If you cannot imagine an hour without cracking a joke, then do not fear. An easy, non-offensive way to slip humor into the job interview is through humor about yourself. Jokes about yourself cannot be misinterpreted as an insult. If you do something embarrassing such as spill on your shirt, then it is certainly appropriate to poke fun at yourself. Interviewers like to see that candidates don’t take themselves too seriously. It would also be less awkward to address a situation like that with humor instead of ignoring it completely.

However, in most other cases, leave the humor out of it. You are probably less funny than you imagine. Interviewers are also not expecting to hear jokes, so they can be taken off guard and therefore not understand the meaning. Never poke fun at your past supervisors or company. This will be seen as disrespectful. If you will openly badmouth a past manager, then they will assume you are not a team player and will badmouth their company in the future. Sarcasm is also not an appropriate use of humor during an interview either. A surprisingly great number of people do not understand sarcasm, so it can come off in an offensive, negative way.

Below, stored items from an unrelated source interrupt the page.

(** C14: The invariant of a session, after any sequence of calls and
    deliveries in any order: the key in memory is the key of the verified
    exchange (and absent without one), a session that reports itself ready
    has one, outgoing sequence numbers are unique and below the next, and
    once closed a session holds no key, no pump and no scheduled task. *)
Theorem chat_session_invariant channel role name config history peer identity s0 ops :
  ChatSession_init channel role name config history peer identity = Ok s0 →
  let s := run_ops s0 ops in
  ks_session_key (cs_keys s) = ss_session_key <$> ks_secure (cs_keys s) ∧
  (is_ready s = true → is_Some (ks_session_key (cs_keys s))) ∧
  (∀ id id' m m', dget (Outbox.ob_messages (cs_outbox s)) id = Some m →
    dget (Outbox.ob_messages (cs_outbox s)) id' = Some m' → msg_sequence m = msg_sequence m' → id = id') ∧
  (∀ id m, dget (Outbox.ob_messages (cs_outbox s)) id = Some m → 1 <= msg_sequence m < cs_next_sequence s) ∧
  (ln_closing (cs_link s) = true →
    ks_session_key (cs_keys s) = None ∧ ks_secure (cs_keys s) = None ∧ cs_pump s = NoPump ∧ cs_background s = []).
Proof.
  intros H s. assert (I : chat_inv s) by by eapply run_ops_inv, init_chat_inv.
  destruct (ci_keys _ I) as [Hk Hr _ Hcl]. split_and!.
  - done.
  - intros Hready. rewrite Hk. destruct (Hr Hready) as [x ->]. by eexists.
  - apply (ci_out _ I).
  - intros id m Hm. split; [|by eapply (ci_out _ I)].
    destruct (oi_msg _ (oi_box _ _ _ (ci_out _ I)) _ _ Hm) as (_ & Hok & _). by apply message_ok_parts.
  - intros Hc. rewrite Hk, (Hcl Hc). by destruct (ci_stopped _ I Hc).
Qed.
End chat_proofs.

It is important to be personable during an interview though. Stay positive, smile, laugh, and stay away from negativity or complaints. Some interviewers like to start an interview by asking the applicant to tell a joke. Do not get fooled by this question. Instead of telling a potentially offensive joke, tell a funny story about yourself. This is a way that you can control where the interview goes from there. It is important to remember that you do not know much about your interviewer, so you can’t determine what kinds of jokes will be offensive to him or her. You may just come off as creepy rather than cutesy if your joke is not understood. The best advice is to avoid humor altogether and focus on being personable and charming instead.